We didn’t see 100 MBps, but we did see 30-MBps writes and 47-MBps reads. That’s the kind of performance we’ve encountered only from the Synology DS1010+ and the LaCie 2Big Network 2TB (our top performer, the QNAP TS-859 Pro, is far faster). Those are the three speediest NAS boxes we’ve tested to date, so the My Book Live is in heady company.
Western Digital provides an app called WD Photos for the iPhone, iPad, and iPod Touch that lets you view pictures stored on the My Book Live.
You need to subscribe to Western Digital’s MioNet Web-based data portal to use it, but that’s free for any WD My Book Live owner.

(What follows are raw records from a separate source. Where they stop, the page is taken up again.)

(** ** The NVRAM backend *)
Section nvram_pipeline.
Context {J : JsonDoc Nvram.SegmentMap} {X R Dd : Type} `{Crates} `{!HashOrder} `{!Compressor}
  `{!Deduper Dd} `{!Encryptor X} `{!Keyring X} `{!PolicyEvaluator} `{!CapsuleCatalog R}.
Import Nvram Storage.
#[local] Abbreviation P := (Pipeline NvramLog X R Dd).
Implicit Types p : P.

Lemma write_one_Ok m data (l l' : NvramLog) :
  write_pending [mkPendingSegment m data] l = (Ok tt, l') →
  nv_file l' = write_at (nv_file l) (seg_offset m) data ∧ segment_map l' = segment_map l.
Proof.
  unfold write_pending, foldM, nv_io, nv_write_all. cbv [bind ret].
  destruct (next_fault (nv_faults l)) as [[?|] f1]; [done|]. simpl.
  destruct (next_fault f1) as [[?|] f2]; [done|]. simpl.
  destruct (next_fault f2) as [[?|] f3]; [done|]. intros ?; by simplify_eq.
Qed.

Lemma save_Ok (l l' : NvramLog) :
  save_segment_map l = (Ok tt, l') → nv_file l' = nv_file l ∧ segment_map l' = segment_map l.
Proof.
  unfold save_segment_map. destruct (next_fault (nv_faults l)) as [[?|] f1]; intros; by simplify_eq.
Qed.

Unfortunately, Android and Palm OS users will have to stick with plain old Web-based access. The app works quite well, but it supports only JPEG files.
Setting up the My Book Live would have been easy for me without an older half-duplex hub on my network that the My Book Live does not support. Half-duplex is rare, though; and once I removed the switch, installation proceeded without incident.
The drive’s SmartWare software detected and mapped the drive and installed the Quick View and SmartWare monitoring utility.
The My Book Live serves up media to iTunes, as well as DLNA and UPnP (Universal Plug and Play) media adapters via the embedded Twonky media server. It worked perfectly with Windows Media Player 11, even with high bit-rate 1080p video.
The My Book Live’s major limitation is by design: It’s a single-drive NAS box. As a result, it’s useful as shared storage, but less so for backup purposes. We recommend not trusting any single-drive product with your important data unless you’re mirroring that drive off-site or locally.
Given the unit’s speed, backing up the My Book Live across the network is perfectly viable, but make sure you do so–unless, of course, you’re simply serving up DVD rips and copies of your photos and music.Another limitation compared with other network-attached drives: The My Book Live has no USB port for attaching printers or additional USB drives.
The Western Digital My Book Live offers a ton of of NAS capacity for a relatively small amount of cash. It’s fast enough that you won’t even think of it as network storage once you set it up, and it serves up media nicely. The remote access via MioNet is a major benefit as well.